To make matters worse, those kind of doctors, who come from the allopathic and osteopathic ranks, are becoming few and far between. Chiropractic physicians, who, according to the Council on Chiropractic Education's Standards, have been educated as "primary care physicians," have a unique and clear opportunity to enter the void. Must we wait for some signal from the government? Must we gain approval from the allopathic profession? Neither scenario is likely, but we have the statutory and educational wherewithal to move ahead as providers of "general chiropractic medicine," and we should wait no longer to get started.

Do we need prescriptive rights? Perhaps, but for the most part we don't have them right now, and that should not deter us from taking the step into primary care. Are we covered by third parties? For the most part, probably not, but then we weren't in my practice days, either. Will patients pay a reasonable fee for care they are not able to get elsewhere? Many DCs say they won't, so it is our responsibility to educate them - and I think we can.

I recently saw an alumna who practices in an eastern state. I asked about practice - which she said is good. I asked about billing and her immediate response was, "It's mostly cash." I asked, "And patients are willing to pay?" Her reply was, "Yes, if you give them something they need and are not getting anywhere else, they will pay." She then went on to describe her "practice of general chiropractic medicine." I hear this more and more today, and am pleased to hear it.

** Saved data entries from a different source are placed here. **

Definition convert_value_for_column_type data_type expr options : result Error (Expr Payload) :=
  literal ← typed_text_literal data_type expr;
  let expr := default expr literal in
  match minor_unit_scale data_type with
  | Some scale =>
      if is_bound_parameter expr then Ok (scale_parameter expr scale)
      else scaled ← scale_decimal_literal expr scale; Ok (default expr scaled)
  | None =>
  if is_uuid_data_type data_type then
    match uuid_representation options with
    | Some UuidBlob => if is_bound_parameter expr then Ok (make_uuid_conversion_call expr options) else maybe_wrap_text_uuid_literal expr options
    | Some UuidText => if negb (is_bound_parameter expr) then maybe_canonicalize_text_uuid_literal expr else Ok expr
    | None => Ok expr
    end
  else if is_vector_data_type data_type then
    if is_halfvec_data_type data_type then Err halfvec_refusal
    else if is_bound_parameter expr then Ok (vec_f32 expr) else Ok (maybe_wrap_text_vector_literal expr)
  else if is_array data_type && is_bound_parameter expr then Err (array_parameter "position")
  else match float_special_refusal data_type expr with
  | Some refusal => Err refusal
  | None =>
  if is_array data_type && is_some (single_quoted_literal expr) then Err (array_text_literal_refusal data_type)
  else if is_bytea data_type then convert_bytea_hex_literal expr
  else if is_some (bit_length data_type) then convert_bit_literal expr
  else match temporal_literal_kind data_type with
  | Some kind => convert_temporal_value kind expr None
  | None =>
  if is_interval data_type then normalize_interval_literal_expr expr
  else if is_json data_type then check_json_document_literal data_type expr
  else Ok expr
  end end end.

Definition literal_checks_apply data_type : bool :=
  (is_float data_type || is_array data_type || is_interval data_type || is_json data_type || is_bytea data_type)
  || is_some (bit_length data_type) || is_some (temporal_literal_kind data_type).

(** [manifest.rs]: what a column stores. *)
Inductive VectorElement := Float32 | Float16.
Inductive ColumnStorage :=
| StoresDirect | StoresMinorUnits (scale : Z) | StoresUuidBlob | StoresUuidText | StoresJsonArray
| StoresVector (dimensions : option Z) (element : VectorElement).

Definition column_storage data_type options : result Error ColumnStorage :=
  match exact_numeric_info data_type with
  | Some info => '(_, scale) ← numeric_precision_and_scale info; Ok (StoresMinorUnits scale)
  | None =>
      if is_uuid_data_type data_type then
        Ok match uuid_representation options with Some UuidBlob => StoresUuidBlob | Some UuidText => StoresUuidText | None => StoresDirect end
      else if is_vector_data_type data_type then
        if is_halfvec_data_type data_type then Err halfvec_refusal else Ok (StoresVector (extract_dimensions data_type) Float32)
      else if is_array data_type && is_json_array_representation options then Ok StoresJsonArray
      else Ok StoresDirect
  end.

(** ** [ColumnRewrites] *)

Definition TableColumns := option (list (str * DataType Payload)).
Definition listed (columns : TableColumns) : list (str * DataType Payload) := default [] columns.

Definition numeric_minor_unit_scales_of_table (columns : TableColumns) : list (str * Z) :=
  omap (λ '(name, data_type), scale ← minor_unit_scale data_type; Some (name, scale)) (listed columns).
Definition vector_columns_of_table (columns : TableColumns) : list (str * bool) :=
  omap (λ '(name, data_type), if is_vector_data_type data_type then Some (name, is_halfvec_data_type data_type) else None) (listed columns).
Definition uuid_columns_of_table (columns : TableColumns) : list str :=
  omap (λ '(name, data_type), if is_uuid_data_type data_type then Some name else None) (listed columns).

It is time for us to quit reducing the size of our practice boxes. It is time to provide all that we did within the musculoskeletal box and much, much more. It is time for us to return to the practice of "general chiropractic medicine." It is time for us to return to the principle of "treating our patients as if they were our father, mother, brother, sister, spouse or child." If we return to these simple, basic principles, I believe we can not only survive, but also thrive as a profession, and many thousands more people who need the kind of care we can provide will benefit.